Take the entries that follow and return exactly the lines from the one holding "Definition with_owner (o" through the one holding "Definition with_task_status (t", both included. Nothing else is needed.
-- Opening Marker --
(** C23: Whatever the host answers and whatever order loop, pages and the end of the window take, a client writes under its member's accounts only
    as the member agreed on the page of this machine with its secret path.  A document is written under an account the member chose, and an
    extension was agreed to for this very request; a Git name is the one the member gave; a push starts only from an approval that was
    checked for the request and its offer, after a grant for its GitHub account that nothing came in between with, is carried out at most
    once per start with the whole pack, and not live once the grants were withdrawn; a query under the member's own name needs reading
    to be switched on. *)
Theorem window_does_what_was_agreed addr token l :
  let w := window_run addr token new_window l in
  forall t1 x t2, aw_trace w = t1 ++ x :: t2 -> agreed addr token (aw_heap w) t1 x.
Proof.
  intros w t1 x t2 E. pose proof (window_inv_run addr token l _ (window_inv_new addr token)) as [C _ _]. fold w in C.
  apply lawful_agreed; [|by eapply (co_law _ _ _ _ _ _ C)].
  intros u1 y u2 ->. apply (co_law _ _ _ _ _ _ C _ _ (u2 ++ x :: t2)). by rewrite E, <- app_assoc.
Qed.

(** ** A push that the member agrees to *)

Definition push_pack : string := "PACK0123456789012345678901234567890123456789".
Definition push_offer : Offer := mkOffer (mkPushInput "o/r" "main" (of_bytes (replicate 40 "a"%char))) (len push_pack) (of_bytes (replicate 64 "b"%char)) "1 file changed".
Definition push_id : string := of_bytes (replicate 32 "c"%char).
Definition push_wanted : PersonalRequest := mkPersonalRequest "" (Some push_offer) "git.push" push_id "" "" "ann".
Definition push_approval : Approval := mkApproval push_id push_offer (mkAccount 7 "alice") "" "secret" 0.
Definition page_post (path : string) : http_request := mkHttp "127.0.0.1:5000" "http://127.0.0.1:5000" "POST" ("/secret/" +:+ path).
Definition host_wants : result verr host_info := Ok (mkInfo "personal" "roommate" (Some push_wanted) "").
Definition asked_and_looked : list window_move := [WmLoop LeTick; WmLoop (LeReply host_wants); WmLoop LeNext; WmLoop (LeReceipt (Ok None))].
Definition push_course : list window_move :=
  [WmEnable "client"] ++ asked_and_looked
  ++ [WmServe 0 (page_post "personal") (FmPersonal (Some (mkDecision 0 None "push-check" push_id ""))); WmHandler 0 (AnApproval (Ok push_approval));
      WmServe 1 (mkHttp "127.0.0.1:5000" "http://evil.example" "POST" "/secret/personal") (FmPersonal (Some (mkDecision 7 None "push-grant" push_id "")));
      WmServe 2 (page_post "personal") (FmPersonal (Some (mkDecision 7 None "push-grant" push_id ""))); WmHandler 2 AnLock]
  ++ asked_and_looked
  ++ [WmLoop LeNext; WmLoop (LeChunk (Ok (mkInfo "personal" "roommate" None push_pack)));
      WmLoop (LeExecuted (Ok (mkPushReceipt push_id (of_Input push_offer) (mkAccount 7 "alice") "" "completed" (commit_url (of_Input push_offer)) "")));
      WmLoop (LeSent true); WmLoop LeNext].
Lemma window_does_what_was_agreed_witness :
  let w := window_run "127.0.0.1:5000" "/secret/" new_window push_course in
  length (aw_trace w) = 5%nat /\ aw_loop w = LIdle /\ aw_handlers w !! 1%nat = Some (HDone 403 "invalid origin")
  /\ exists t1 t2, aw_trace w = t1 ++ WaPushStart push_id 0 push_offer :: t2
     /\ agreed "127.0.0.1:5000" "/secret/" (aw_heap w) t1 (WaPushStart push_id 0 push_offer).
Proof.
  intros w. split; [by vm_compute|]. split; [by vm_compute|]. split; [by vm_compute|]. exists (take 2 (aw_trace w)), (drop 3 (aw_trace w)).
  assert (E : aw_trace w = take 2 (aw_trace w) ++ WaPushStart push_id 0 push_offer :: drop 3 (aw_trace w)) by (vm_compute; reflexivity).
  split; [exact E|]. exact (window_does_what_was_agreed "127.0.0.1:5000" "/secret/" push_course _ _ _ E).
Defined.
(* ===== verification/ChatWindow.v ===== *)
(** * The chat page ([internal/answerwindow/window.go], [history.go], [progress.go], [chat.go],
      [attachments.go], [tasks.go], [questions.go])

    A client hands the events of the room to a page on the member's own machine.  The
    page keeps them in a table that is made anew for each window, and a short tail of
    it in memory; a member reads the table page by page and submits messages.  The
    statements of the table may fail, which is an argument of the operations; rows
    hold the messages themselves where the source holds their JSON. *)
From S2P Require Import ApprovalWindow.
From S2P Require Import Prelude GoStrings Json RoomTypes StrictJson GoDecode GoUrl TerminalText Programs RemoteWorkers NetworkHost StoreTasks.

(** ** Messages *)

Record Attachment := mkAttachment { at_ID : string; at_Name : string }.
#[export] Instance Attachment_eq_dec : EqDecision Attachment.
Proof. solve_decision. Defined.
Record Answer := mkAnswer
  { an_Attachments : list Attachment; an_TaskStatus : string; an_Owner : option UID; an_Ack : string; an_Turn : string; an_Seq : Z; an_Text : string;
    an_Role : string; an_Author : string; an_UID : UID; an_Kind : string; an_ClientID : string; an_Time : string }.
Definition with_owner (o : option UID) (a : Answer) : Answer :=
  mkAnswer (an_Attachments a) (an_TaskStatus a) o (an_Ack a) (an_Turn a) (an_Seq a) (an_Text a) (an_Role a) (an_Author a) (an_UID a) (an_Kind a) (an_ClientID a) (an_Time a).
Definition with_ack (ack turn : string) (a : Answer) : Answer :=
  mkAnswer (an_Attachments a) (an_TaskStatus a) (an_Owner a) ack turn (an_Seq a) (an_Text a) (an_Role a) (an_Author a) (an_UID a) (an_Kind a) (an_ClientID a) (an_Time a).
Definition with_task_status (t : string) (a : Answer) : Answer :=
  mkAnswer (an_Attachments a) t (an_Owner a) (an_Ack a) (an_Turn a) (an_Seq a) (an_Text a) (an_Role a) (an_Author a) (an_UID a) (an_Kind a) (an_ClientID a) (an_Time a).
Definition with_author (n : string) (a : Answer) : Answer :=
  mkAnswer (an_Attachments a) (an_TaskStatus a) (an_Owner a) (an_Ack a) (an_Turn a) (an_Seq a) (an_Text a) (an_Role a) n (an_UID a) (an_Kind a) (an_ClientID a) (an_Time a).
Definition maxAnswers : Z := 100.
Definition maxTextBytes : Z := Z.shiftl 8 20.

(** [strings.LastIndex], as the text before and the text after. *)
Fixpoint last_cut (sub s : string) : option (string * string) :=
  match match s with "" => None | String c r => (fun x => (String c x.1, x.2)) <$> last_cut sub r end with
  | Some x => Some x
  | None => if HasPrefix s sub then Some ("", TrimPrefix s sub) else None
  end.
Definition attachment_marker : string := "附件已上传到 host，请根据需要读取文件；图片可用图片查看工具打开：" +:+ nl.
(** One line: an upload, by its name and its path. *)
Definition dec_uploaded (line : string) : option (string * string) :=
  match parse line with
  | Some JNull => Some ("", "")
  | Some (JObj _) =>
      l ← members_of line; name ← string_of "name" l; path ← string_of "path" l; _ ← decode_field (set_int 64) 0 "size" l; Some (name, path)
  | _ => None
  end.
Fixpoint attachments (files : list Attachment) (lines : list string) : option (list Attachment) :=
  match lines with
  | [] => Some files
  | line :: r =>
      match dec_uploaded line with
      | None => None
      | Some (name, path) =>
          if String.eqb name "" || String.eqb path "" then None else
          let id := Base path in
          if (len id <? 66) || Nat.leb 10 (length files) then None else attachments (files ++ [mkAttachment id name]) r
      end
  end.
Definition splitAttachments (text : string) : string * list Attachment :=
  match last_cut attachment_marker text with
  | None => (text, [])
  | Some (before, after) =>
      match attachments [] (Split (chr 10) (TrimSpace after)) with
      | Some files => (TrimSpace before, files)
      | None => (text, [])
      end
  end.
(** [Format(time.RFC3339)] of the time that was read from a text: to the second. *)
Definition shown_time (s : string) : string :=
  let clock := span is_digit (drop_bytes 11 s) in
  let hour := if len clock.1 =? 1 then "0" +:+ clock.1 else clock.1 in
  let zone := skip_fraction (drop_bytes 6 clock.2) in
  take_bytes 11 s +:+ hour +:+ take_bytes 6 clock.2 +:+ (if existsb (String.eqb zone) ["+00:00"; "-00:00"] then "Z" else zone).

(** ** The window *)

Record history_row := mkHistoryRow { hw_seq : Z; hw_body : Answer; hw_client : string; hw_turn : string; hw_role : string }.
Record ChatWindow := mkChat
  { ch_room : string; ch_names : gmap Z string; ch_answers : list Answer; ch_bytes : Z; ch_dropped : bool; ch_rows : list history_row;
    ch_owners : gmap string UID; ch_states : gmap string string; ch_turnMessages : gmap string string; ch_messageTurns : gmap string string;
    ch_order : list string; ch_connected : bool; ch_status : string; ch_active : string; ch_role : string; ch_askReady : bool; ch_revision : Z }.
Definition new_chat : ChatWindow := mkChat "" ∅ [] 0 false [] ∅ ∅ ∅ ∅ [] false "正在连接" "" "" false 0.
Definition set_tail (l : list Answer) (bytes : Z) (dropped : bool) (w : ChatWindow) : ChatWindow :=
  mkChat (ch_room w) (ch_names w) l bytes dropped (ch_rows w) (ch_owners w) (ch_states w) (ch_turnMessages w) (ch_messageTurns w) (ch_order w)
    (ch_connected w) (ch_status w) (ch_active w) (ch_role w) (ch_askReady w) (ch_revision w).
Definition set_rows (l : list history_row) (w : ChatWindow) : ChatWindow :=
  mkChat (ch_room w) (ch_names w) (ch_answers w) (ch_bytes w) (ch_dropped w) l (ch_owners w) (ch_states w) (ch_turnMessages w) (ch_messageTurns w) (ch_order w)
    (ch_connected w) (ch_status w) (ch_active w) (ch_role w) (ch_askReady w) (ch_revision w).
Definition set_turns (o : gmap string UID) (s m t : gmap string string) (l : list string) (w : ChatWindow) : ChatWindow :=
  mkChat (ch_room w) (ch_names w) (ch_answers w) (ch_bytes w) (ch_dropped w) (ch_rows w) o s m t l
    (ch_connected w) (ch_status w) (ch_active w) (ch_role w) (ch_askReady w) (ch_revision w).
Definition show_status (connected : bool) (s : string) (w : ChatWindow) : ChatWindow :=
  mkChat (ch_room w) (ch_names w) (ch_answers w) (ch_bytes w) (ch_dropped w) (ch_rows w) (ch_owners w) (ch_states w) (ch_turnMessages w) (ch_messageTurns w) (ch_order w)
    connected s (ch_active w) (ch_role w) (ch_askReady w) (ch_revision w).
Definition touch (w : ChatWindow) : ChatWindow :=
  mkChat (ch_room w) (ch_names w) (ch_answers w) (ch_bytes w) (ch_dropped w) (ch_rows w) (ch_owners w) (ch_states w) (ch_turnMessages w) (ch_messageTurns w) (ch_order w)
    (ch_connected w) (ch_status w) (ch_active w) (ch_role w) (ch_askReady w) (ch_revision w + 1).

(** [INSERT OR IGNORE] *)
Definition saveAnswer (a : Answer) (w : ChatWindow) : option ChatWindow :=
  if existsb (fun r => hw_seq r =? an_Seq a) (ch_rows w) then None
  else Some (set_rows (ch_rows w ++ [mkHistoryRow (an_Seq a) a (an_ClientID a) (an_Turn a) (an_Role a)]) w).
(** The tail in memory: the oldest go while there are too many. *)
Fixpoint trim (l : list Answer) (bytes : Z) (dropped : bool) : list Answer * Z * bool :=
  match l with
  | a :: r =>
      match r with
      | [] => (l, bytes, dropped)
      | _ :: _ => if (maxAnswers <? Z.of_nat (length l)) || (maxTextBytes <? bytes) then trim r (bytes - len (an_Text a)) true else (l, bytes, dropped)
      end
  | [] => (l, bytes, dropped)
  end.
Definition owned (a : Answer) (w : ChatWindow) : Answer :=
  if String.eqb (an_Role a) "user" then with_owner (Some (an_UID a)) a
  else match ch_owners w !! an_Turn a with Some uid => with_owner (Some uid) a | None => a end.
(** [add]: whether the statement fails is [failed]. *)
Definition add (a : Answer) (failed : option error) (w : ChatWindow) : ChatWindow * option error :=
  let a := owned a w in
  match failed with
  | Some e => (w, Some e)
  | None =>
      match saveAnswer a w with
      | None => (w, None)
      | Some w =>
          let '(l, bytes, dropped) := trim (ch_answers w ++ [a]) (ch_bytes w + len (an_Text a)) (ch_dropped w) in
          (touch (show_status (ch_connected w) "已连接 · 等待下一条完整回答" (set_tail l bytes dropped w)), None)
      end
  end.
(** [agentId] in the payload of a payload, when that can be read. *)
Definition attributed (payload : string) : bool :=
  match l ← members_of payload; decode_field (set_struct (fun m x => decode_field set_string x "agentId" m)) "" "payload" l with
  | Some id => negb (String.eqb id "")
  | None => false
  end.
Definition author_of (payload : string) : string := if attributed payload then "工作组" else "模型".
Definition unmarshalled : error := ErrText "json".
(** [Add]: an answer that is complete. *)
Definition Add (e : RoomEvent) (text : string) (failed : option error) (w : ChatWindow) : ChatWindow * option error :=
  match if String.eqb (re_Payload e) "" then Some "" else l ← members_of (re_Payload e); string_of "turn_id" l with
  | None => (w, Some unmarshalled)
  | Some turn => add (mkAnswer [] "" None "" turn (re_Seq e) text "assistant" (author_of (re_Payload e)) 0 "" "" (shown_time (re_CreatedAt e))) failed w
  end.
Definition Room (id : string) (failed : bool) (w : ChatWindow) : ChatWindow :=
  if String.eqb (ch_room w) id then w else
  touch (mkChat id ∅ [] 0 false (if failed then ch_rows w else []) ∅ ∅ ∅ ∅ [] (ch_connected w) (if failed then "历史缓存重置失败" else ch_status w) "" (ch_role w) (ch_askReady w) (ch_revision w)).
Definition Connection (connected : bool) (w : ChatWindow) : ChatWindow :=
  touch (show_status connected (if connected then "已连接" else "与 host 的连接中断 · 正在重连") w).
Definition Status (s : string) (w : ChatWindow) : ChatWindow := touch (show_status (ch_connected w) s w).
Definition ActiveTurn (turn : string) (w : ChatWindow) : ChatWindow :=
  if String.eqb (ch_active w) turn then w else
  touch (mkChat (ch_room w) (ch_names w) (ch_answers w) (ch_bytes w) (ch_dropped w) (ch_rows w) (ch_owners w) (ch_states w) (ch_turnMessages w) (ch_messageTurns w) (ch_order w)
    (ch_connected w) (ch_status w) turn (ch_role w) (ch_askReady w) (ch_revision w)).
Definition Members (l : list (Z * string)) (w : ChatWindow) : ChatWindow :=
  touch (mkChat (ch_room w) (foldl (fun m x => <[x.1 := x.2]> m) (ch_names w) l) (ch_answers w) (ch_bytes w) (ch_dropped w) (ch_rows w) (ch_owners w) (ch_states w)
    (ch_turnMessages w) (ch_messageTurns w) (ch_order w) (ch_connected w) (ch_status w) (ch_active w) (ch_role w) (ch_askReady w) (ch_revision w)).
(** [RefreshRole]: what the host says about the member; nothing when it does not. *)
Definition RefreshRole (reply : option (string * bool)) (w : ChatWindow) : ChatWindow :=
  match reply with
  | Some (role, ready) =>
      touch (mkChat (ch_room w) (ch_names w) (ch_answers w) (ch_bytes w) (ch_dropped w) (ch_rows w) (ch_owners w) (ch_states w)
        (ch_turnMessages w) (ch_messageTurns w) (ch_order w) (ch_connected w) (ch_status w) (ch_active w) role ready (ch_revision w))
  | None => w
  end.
-- Closing Marker --
RESPONSE TO THE EXERCISE
Definition with_owner (o : option UID) (a : Answer) : Answer :=
  mkAnswer (an_Attachments a) (an_TaskStatus a) o (an_Ack a) (an_Turn a) (an_Seq a) (an_Text a) (an_Role a) (an_Author a) (an_UID a) (an_Kind a) (an_ClientID a) (an_Time a).
Definition with_ack (ack turn : string) (a : Answer) : Answer :=
  mkAnswer (an_Attachments a) (an_TaskStatus a) (an_Owner a) ack turn (an_Seq a) (an_Text a) (an_Role a) (an_Author a) (an_UID a) (an_Kind a) (an_ClientID a) (an_Time a).
Definition with_task_status (t : string) (a : Answer) : Answer :=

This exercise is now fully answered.